◆ Data records:
(** * strava_activity.py: token cache, activity retrieval and yap score

    A shallow embedding of [src/strava_activity.py].  Python values that
    come out of [json.load] or [response.json()] are terms of [json];
    the token file, the console and the network are an explicit state
    and an event trace; the remote parties and the clock are read from
    an [env] record. *)

From Stdlib Require Import QArith DecimalString Ascii.
From stdpp Require Import gmap list strings.

Local Close Scope Q_scope.
Local Open Scope nat_scope.

(** ** Exceptions and results *)

(** The subclasses of [requests.exceptions.RequestException] that the
    calls of this script can meet. *)
Inductive request_error :=
  | HTTPError
  | ConnectionError
  | Timeout
  | TooManyRedirects
  | InvalidJSON.

(** The exceptions met in the script; [AddressInUse] is the [OSError]
    of a listener that cannot bind its port. *)
Inductive exn :=
  | FileNotFoundError
  | IsADirectoryError
  | AddressInUse
  | UnicodeDecodeError
  | JSONDecodeError
  | KeyError
  | IndexError
  | TypeError
  | AttributeError
  | ValueError
  | OverflowError
  | RequestException (k : request_error).

(** What running a piece of the script comes to: a value, an exception
    that leaves it, or no end at all (the wait loop of line 90). *)
Inductive outcome (A : Type) :=
  | Returns (a : A)
  | Raises (e : exn)
  | Diverges.
Arguments Returns {A} a.
Arguments Raises {A} e.
Arguments Diverges {A}.

#[export] Instance outcome_ret : MRet outcome := λ A a, Returns a.
#[export] Instance outcome_bind : MBind outcome := λ A B k o,
  match o with
  | Returns a => k a
  | Raises e => Raises e
  | Diverges => Diverges
  end.

(** ** Strings

    A Python [str] is a sequence of Unicode code points. *)
Abbreviation char := N (only parsing).
Abbreviation str := (list N) (only parsing).

Definition lit (s : string) : str := N_of_ascii <$> String.list_ascii_of_string s.

Arguments lit : simpl never.

Definition LF : char := 10%N.

(** [str.isspace] on one code point, the set used by [str.split()] and
    [str.strip()] without arguments. *)
Definition isspace (c : char) : bool :=
  ((9 <=? c) && (c <=? 13) || (28 <=? c) && (c <=? 32)
   || (c =? 133) || (c =? 160) || (c =? 5760)
   || (8192 <=? c) && (c <=? 8202)
   || (c =? 8232) || (c =? 8233) || (c =? 8239) || (c =? 8287)
   || (c =? 12288))%N.

(** [str.split()] without a separator: the words between runs of
    whitespace, no empty word. *)
Fixpoint split_whitespace (s : str) : list str :=
  match s with
  | [] => []
  | c :: s' =>
      if isspace c then split_whitespace s'
      else
        let rest := split_whitespace s' in
        match s' with
        | d :: _ =>
            if isspace d then [c] :: rest
            else match rest with
                 | w :: ws => (c :: w) :: ws
                 | [] => [[c]]
                 end
        | [] => [[c]]
        end
  end.

(** Lines 197-207. *)
Definition count_words (text : str) : nat := length (split_whitespace text).
(** X25. A buffered tile is the unbuffered tile with a margin around it.
    Suppose every decoded tile is at most [sourceTileSize] wide and high
    and the centre tile is exactly [sourceTileSize] square with four bytes
    for each pixel.  Whenever [fetchTile] returns a grid for a buffer
    [b > 0], it also returns one for no buffer, of 256 x 256 values, and
    the value of the buffered grid at [(x + b, y + b)] is the value of
    the unbuffered grid at [(x, y)] for every pixel of the tile: the
    neighbours stitched around the centre never change the tile's own
    elevations. *)
Theorem buffered_grid_contains_the_unbuffered_grid :
  forall (upstream : Upstream) (sourceTileSize : Z) (coord : TileCoord)
         (bufferPx : Z) (g : BufferedGrid),
    (0 < bufferPx)%Z -> (0 < sourceTileSize)%Z ->
    tilesFit upstream sourceTileSize ->
    (forall pixels,
        upstream (z coord) (x coord) (y coord) = Decodes pixels ->
        pwidth pixels = sourceTileSize /\ pheight pixels = sourceTileSize /\
        length (data pixels)
        = Z.to_nat (sourceTileSize * sourceTileSize * 4)) ->
    fetchTile upstream sourceTileSize coord bufferPx = Returns g ->
    exists g0,
      fetchTile upstream sourceTileSize coord 0 = Returns g0 /\
      width g0 = 256%Z /\ height g0 = 256%Z /\
      length (grid g0) = Z.to_nat (256 * 256) /\
      forall ox oy,
        (0 <= ox < 256)%Z -> (0 <= oy < 256)%Z ->
        elevationAt g (ox + bufferPx) (oy + bufferPx) = elevationAt g0 ox oy.
Proof.
  intros upstream s coord b g Hb Hs Hfit Hsize Hg.
  rewrite (fetchTile_buffered upstream s coord b Hb) in Hg.
  destruct (fetch3x3_outcome upstream coord)
    as [(tiles & Htiles & Hc & H1 & H2 & H3 & H4 & H5 & H6 & H7 & H8)
       |((e & He) & _)];
    [|rewrite He in Hg; discriminate Hg].
  rewrite Htiles in Hg. cbn [bind] in Hg.
  destruct (center tiles) as [p|] eqn:Ecenter; [|discriminate Hg].
  apply Returns_inj in Hg. subst g.
  destruct (Hsize p (fetched_is_decoded _ _ _ _ _ Hc)) as (Hw & Hh & _).
  assert (Hnf : neighborhoodFits s tiles).
  { apply (fits_from_upstream upstream s coord tiles Hfit); try assumption.
    now rewrite Ecenter. }
  exists (sampleElevationGrid s p 256 0).
  split.
  { unfold fetchTile. cbn [Z.eqb]. rewrite Hc. reflexivity. }
  split; [reflexivity|]. split; [reflexivity|].
  split.
  { unfold sampleElevationGrid. cbn [grid]. now rewrite length_rows. }
  intros ox oy Hox Hoy.
  pose proof (sample_column s Hs ox Hox) as Hfx.
  pose proof (sample_column s Hs oy Hoy) as Hfy.
  pose proof (fun tx ty k => stitch_holds_the_centre s Hs tiles p tx ty k
                               Ecenter Hw Hh Hnf) as Hcentre.
  assert (Hst : stitchTiles s tiles
                = (fst (stitchTiles s tiles), (s * 3)%Z)) by reflexivity.
  revert Hcentre. rewrite Hst. cbn [fst]. clear Hst.
  generalize (fst (stitchTiles s tiles)). intros canvas Hcentre.
  rewrite elevationAt_sampleFromStitched by (unfold TILE_SIZE; lia).
  rewrite elevationAt_sampleElevationGrid by lia.
  cbv zeta. unfold sourceIndex. unfold TILE_SIZE in *.
  replace (ox + b - b)%Z with ox by lia.
  replace (oy + b - b)%Z with oy by lia.
  rewrite !Z.sub_0_r.
  set (fx := Num.floor ((Num.ofZ ox +! (1 # 2))
                        *! (Num.ofZ s /! Num.ofZ 256))) in *.
  set (fy := Num.floor ((Num.ofZ oy +! (1 # 2))
                        *! (Num.ofZ s /! Num.ofZ 256))) in *.
  rewrite Hw, Hh.
  replace (Z.max 0 (Z.min (s * 3 - 1) (s + fx))) with (s + fx)%Z by lia.
  replace (Z.max 0 (Z.min (s * 3 - 1) (s + fy))) with (s + fy)%Z by lia.
  replace (Z.max 0 (Z.min (s - 1) fx)) with fx by lia.
  replace (Z.max 0 (Z.min (s - 1) fy)) with fy by lia.
  rewrite (Hcentre fx fy 1%Z), (Hcentre fx fy 2%Z) by lia.
  pose proof (Hcentre fx fy 0%Z ltac:(lia) ltac:(lia) ltac:(lia)) as H0.
  rewrite !Z.add_0_r in H0. rewrite H0. reflexivity.
Qed.
(** * A shallow embedding of the readline input engine

    The development follows the Go sources: the history manager
    ([internal/history/sources.go]), the completion engine's buffer hand-off
    and incremental search, the alias detection of completion groups
    ([internal/completion/group.go]), the right prompt
    ([internal/ui/prompt.go]) and the main read loop of the shell.

    Go values are represented as follows.
    - [int] is a 64-bit signed integer: a [Z] with the wrap-around of the
      additions and subtractions written out ([add64], [sub64]).
    - [string] is a sequence of bytes: Rocq's [string].
    - [rune] is a [Z]; [[]rune] (the type [core.Line]) is [list rune]; the
      conversions [string(runes)] and [[]rune(s)] are UTF-8 encoding and
      decoding, as the Go language defines them.
    - a map is a [gmap]; the order in which [range] visits a map is not
      specified by Go, so a function that ranges over a map takes the order
      of the visit as an argument.
    - a nil pointer or nil interface is [None].
    - a run-time panic is the [Panic] result. *)

From Stdlib Require Import ZArith Lia List Bool Ascii String.
From stdpp Require Import base option list gmap strings.
Import ListNotations.

Local Open Scope Z_scope.

(** ** Results of code that can panic *)

Inductive res (A : Type) : Type :=
| Ok (a : A)
| Panic (msg : string).
Arguments Ok {A} a.
Arguments Panic {A} msg.

#[global] Instance res_ret : MRet res := fun _ a => Ok a.
#[global] Instance res_bind : MBind res := fun _ _ k r =>
  match r with
  | Ok a => k a
  | Panic m => Panic m
  end.

(** ** Go integers *)

Module GoInt.

Definition max_int : Z := 2 ^ 63 - 1.
Definition min_int : Z := - 2 ^ 63.

(** Two's complement wrap-around of a 64-bit signed integer. *)
Definition wrap64 (z : Z) : Z := (z + 2 ^ 63) mod 2 ^ 64 - 2 ^ 63.

Definition add64 (a b : Z) : Z := wrap64 (a + b).
Definition sub64 (a b : Z) : Z := wrap64 (a - b).
Definition neg64 (a : Z) : Z := wrap64 (- a).

Definition in_int (z : Z) : Prop := min_int <= z <= max_int.

End GoInt.
Export GoInt.

(** ** Go strings and runes *)

Module GoString.

Definition rune : Type := Z.

Definition Z_of_byte (b : ascii) : Z := Z.of_N (N_of_ascii b).
Definition byte_of_Z (z : Z) : ascii := ascii_of_N (Z.to_N z).

Definition RuneError : rune := 65533.
Definition MaxRune : rune := 1114111.

(** A code point that UTF-8 can encode: in range and not a surrogate. *)
Definition valid_rune (r : rune) : bool :=
  ((0 <=? r) && (r <? 55296)) || ((57344 <=? r) && (r <=? MaxRune)).

(** What a code point becomes when it is converted to a string and
    read back. *)
Definition sanitize (r : rune) : rune :=
  if valid_rune r then r else RuneError.

Definition bytes (l : list Z) : string :=
  fold_right (fun z s => String (byte_of_Z z) s) EmptyString l.

(** [string(rune)]: the UTF-8 encoding of [r]; a value that is not a valid
    code point is encoded as U+FFFD. *)
Definition encode_rune (r : rune) : string :=
  if negb (valid_rune r) then bytes [239; 191; 189]
  else if r <? 128 then bytes [r]
  else if r <? 2048 then bytes [192 + r / 64; 128 + r mod 64]
  else if r <? 65536 then
    bytes [224 + r / 4096; 128 + (r / 64) mod 64; 128 + r mod 64]
  else
    bytes [240 + r / 262144; 128 + (r / 4096) mod 64;
           128 + (r / 64) mod 64; 128 + r mod 64].

(** [string(runes)] *)
Fixpoint string_of_runes (l : list rune) : string :=
  match l with
  | [] => EmptyString
  | r :: l' => (encode_rune r ++ string_of_runes l')%string
  end.

Definition between (lo x hi : Z) : bool := (lo <=? x) && (x <=? hi).

(** A continuation byte. *)
Definition cont (x : Z) : bool := between 128 x 191.

(** [[]rune(s)]: UTF-8 decoding; a byte that does not start a well-formed
    sequence is decoded as U+FFFD and one byte is consumed. *)
Fixpoint runes_of_string (s : string) : list rune :=
  match s with
  | EmptyString => []
  | String b0 s1 =>
    let x0 := Z_of_byte b0 in
    let bad := RuneError :: runes_of_string s1 in
    if x0 <? 128 then x0 :: runes_of_string s1
    else if x0 <? 194 then bad
    else if x0 <? 224 then
      match s1 with
      | String b1 s2 =>
        let x1 := Z_of_byte b1 in
        if cont x1
        then ((x0 - 192) * 64 + (x1 - 128)) :: runes_of_string s2
        else bad
      | _ => bad
      end
    else if x0 <? 240 then
      match s1 with
      | String b1 (String b2 s3) =>
        let x1 := Z_of_byte b1 in
        let x2 := Z_of_byte b2 in
        if between (if x0 =? 224 then 160 else 128) x1
                   (if x0 =? 237 then 159 else 191) && cont x2
        then ((x0 - 224) * 4096 + (x1 - 128) * 64 + (x2 - 128))
               :: runes_of_string s3
        else bad
      | _ => bad
      end
    else if x0 <? 245 then
      match s1 with
      | String b1 (String b2 (String b3 s4)) =>
        let x1 := Z_of_byte b1 in
        let x2 := Z_of_byte b2 in
        let x3 := Z_of_byte b3 in
        if between (if x0 =? 240 then 144 else 128) x1
                   (if x0 =? 244 then 143 else 191) && cont x2 && cont x3
        then ((x0 - 240) * 262144 + (x1 - 128) * 4096
              + (x2 - 128) * 64 + (x3 - 128)) :: runes_of_string s4
        else bad
      | _ => bad
      end
    else bad
  end.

◆ What the task requires:
Only the last part of the records is wanted. Repeat it exactly, beginning at the line containing "(String b3 s4)) =>" and ending at the final line.

◆ Written answer:
      | String b1 (String b2 (String b3 s4)) =>
        let x1 := Z_of_byte b1 in
        let x2 := Z_of_byte b2 in
        let x3 := Z_of_byte b3 in
        if between (if x0 =? 240 then 144 else 128) x1
                   (if x0 =? 244 then 143 else 191) && cont x2 && cont x3
        then ((x0 - 240) * 262144 + (x1 - 128) * 4096
              + (x2 - 128) * 64 + (x3 - 128)) :: runes_of_string s4
        else bad
      | _ => bad
      end
    else bad
  end.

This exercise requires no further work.